La prima serie fatta con l'AI fa schifo Un grande regista prova ad affidarsi totalmente all'intelligenza artificiale: cosa poteva andare storto?

Darren Aronofsky ha presentato la prima serie realizzata interamente con l’intelligenza artificiale. La serie si intitola On This Day…1776 e racconta gli eventi legati alla Guerra d’indipendenza americana – il conflitto che tra il 1775 e il 1783 portò le tredici colonie nordamericane a separarsi dall’Impero britannico, dando origine agli Stati Uniti. L’opera è stata prodotta, tra gli altri, dallo stesso Aronofsky in collaborazione con la divisione di Google che si occupa di intelligenza artificiale. I primi due episodi sono stati pubblicati sul canale YouTube della rivista Time, che è di proprietà del fondatore della grande azienda informatica Salesforce, che ha anche finanziato il progetto.

Ben Bitonti, responsabile della divisione video di Time, ha spiegato che On This Day…1776 intende mettere in luce quanto l’intelligenza artificiale possa far crescere il linguaggio cinematografico. A tal proposito, Aronofsky ha sottolineato come l’industria del cinema sia da sempre legata all’innovazione tecnologica e come questo progetto ne rappresenti un’ulteriore conferma. Tuttavia, nonostante queste premesse, la serie è stata pesantemente stroncata da critica e pubblico.

Perché On This Day…1776 è considerata orribile

Il Guardian ha definito On This Day…1776 oscena, oltre che imbarazzante, mentre l’Hollywood Reporter ha parlato addirittura di slop, un termine sempre più usato online per indicare contenuti generati dall’intelligenza artificiale percepiti come scadenti, impersonali e privi di valore creativo. Anche molti utenti online hanno espresso giudizi fortemente negativi sull’opera diretta da Aronofsky, assegnandole le valutazioni più basse sui principali portali di recensioni e sottolineando quanto sia un prodotto di scarsa qualità.

In particolare, la serie risulta spaventosamente artificiale e piatta, contribuendo a suscitare un senso di straniamento in chi la guarda. Lo stesso vale per i personaggi – privi di espressività e caratterizzati da numerosi dettagli innaturali. Per molti critici, è deludente constatare che, nonostante i rapidi progressi dell’intelligenza artificiale e l’ampio clamore mediatico sul tema, On This Day…1776 rappresenti il massimo risultato raggiungibile al momento dal settore. Secondo gli esperti, l’unico elemento davvero convincente e autentico dell’intera produzione sono i dialoghi, che non a caso sono stati eseguiti da attori veri.

Cosa preoccupa delle opere cinematografiche fatte con l'AI

@afewrowsup First trailer for Darren Aranofsky's new AI animated series 'On This Day... 1776' // Tells short narrative stories about the Revolutionary War // Uses Gen AI tools, including tech made by Google DeepMind // Has SAG voice actors -@CultureCrave on X #ai #1776 #film #filmtok #fyp original sound - A Few Rows Up

Tra le cause del clamoroso insuccesso di On This Day…1776 c’è il cosiddetto effetto “uncanny valley, termine inglese che descrive l’impressione che si prova di fronte a qualcosa di artificiale, che però cerca di apparire naturale: questo sottile scarto genera disagio e inquietudine – sensazioni, queste, che a farci caso si notano spesso guardando i video realizzati sfruttando l’AI, per quanto ben fatti e realistici.

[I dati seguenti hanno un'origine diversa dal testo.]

(** [DecimalDigits]: reads the longest run of digits of [s], continuing the
    value [acc]; returns the value, the number of digits read and the rest. *)
Fixpoint decimal_digits (s : string) (acc cnt : Z) : Z * Z * string :=
  match s with
  | String c s' =>
      match digit_of c with
      | Some d => decimal_digits s' (10 * acc + d) (cnt + 1)
      | None => (acc, cnt, s)
      end
  | EmptyString => (acc, cnt, s)
  end.

(** [ExponentPart], optional: [e] or [E], an optional sign, at least one
    digit. A malformed exponent is not part of the longest prefix. *)
Definition exponent_part (s : string) : Z :=
  match s with
  | String c s' =>
      if (c =? "e")%char || (c =? "E")%char then
        let '(neg, s'') :=
          match s' with
          | String "-"%char t => (true, t)
          | String "+"%char t => (false, t)
          | _ => (false, s')
          end in
        let '(v, cnt, _) := decimal_digits s'' 0 0 in
        if cnt =? 0 then 0 else if neg then - v else v
      else 0
  | EmptyString => 0
  end.

(** [StrUnsignedDecimalLiteral] as a magnitude; [None] when [s] has no
    prefix of that form. *)
Definition unsigned_decimal_literal (s : string) : option number :=
  if String.prefix "Infinity" s then Some (S754_infinity false)
  else
    let '(mi, ni, rest) := decimal_digits s 0 0 in
    match rest with
    | String "."%char rest' =>
        let '(m, nf, rest'') := decimal_digits rest' mi 0 in
        if (ni =? 0) && (nf =? 0) then None
        else
          Some (of_decimal m
                  ((if nf =? 0 then exponent_part rest' else exponent_part rest'') - nf))
    | _ =>
        if ni =? 0 then None else Some (of_decimal mi (exponent_part rest))
    end.

Definition parseFloat (input : string) : number :=
  let s := trim_start input in
  let '(neg, body) :=
    match s with
    | String "-"%char t => (true, t)
    | String "+"%char t => (false, t)
    | _ => (false, s)
    end in
  match unsigned_decimal_literal body with
  | Some v => if neg then SFopp v else v
  | None => NaN
  end.

End JS.

Import JS.

(** ** The DOM as the component reads it *)

(** The part of a [DOMRect] that [calcItemDimensions] reads
    ([rect.top], [rect.height]). *)
Record DOMRect : Type := { top : number; height : number }.

(** [window.getComputedStyle(node)]: the [overflowY] attribute and the
    [getPropertyValue] method. *)
Record CSSStyleDeclaration : Type :=
  { overflowY : string;
    getPropertyValue : string -> string }.

(** An element with its chain of ancestors. [nodeId] stands for the identity
    of the object. *)
#[local] Unset Elimination Schemes.
Inductive HTMLElement : Type :=
  mkHTMLElement
    { nodeId : positive;
      parentElement : option HTMLElement;
      getComputedStyle : CSSStyleDeclaration;
      getClientRects : list DOMRect }.
#[local] Set Elimination Schemes.

(** [HTMLElement | Window] *)
Inductive EventTarget : Type :=
| Window
| Element (node : HTMLElement).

Eppure, tra gli addetti ai lavori circola il timore che, col tempo, prodotti di scarsa qualità visiva come On This Day…1776, già ampiamente diffusi sui social network, possano in qualche modo contribuire ad abbassare l’asticella del gusto degli spettatori, fino a farli per così dire assuefare all’effetto “uncanny valley”.

L’intelligenza artificiale è già impiegata da tempo nella produzione di film e serie TV, ma  principalmente nella fase di post-produzione – almeno fino a oggi: infatti, un utilizzo così esteso di queste tecnologie per un’opera come On This Day…1776 (cioè potenzialmente di alto livello) non si era ancora visto. Al momento, questi prodotti sono stati rigettati dal pubblico, oltre che dalla critica, ma nel settore cinematografico cresce la preoccupazione che – al di là del risultato – sempre più film e serie TV verranno realizzati in questo modo, comportando gravi conseguenze economiche per i lavoratori del comportato, oltre che un calo generale della qualità.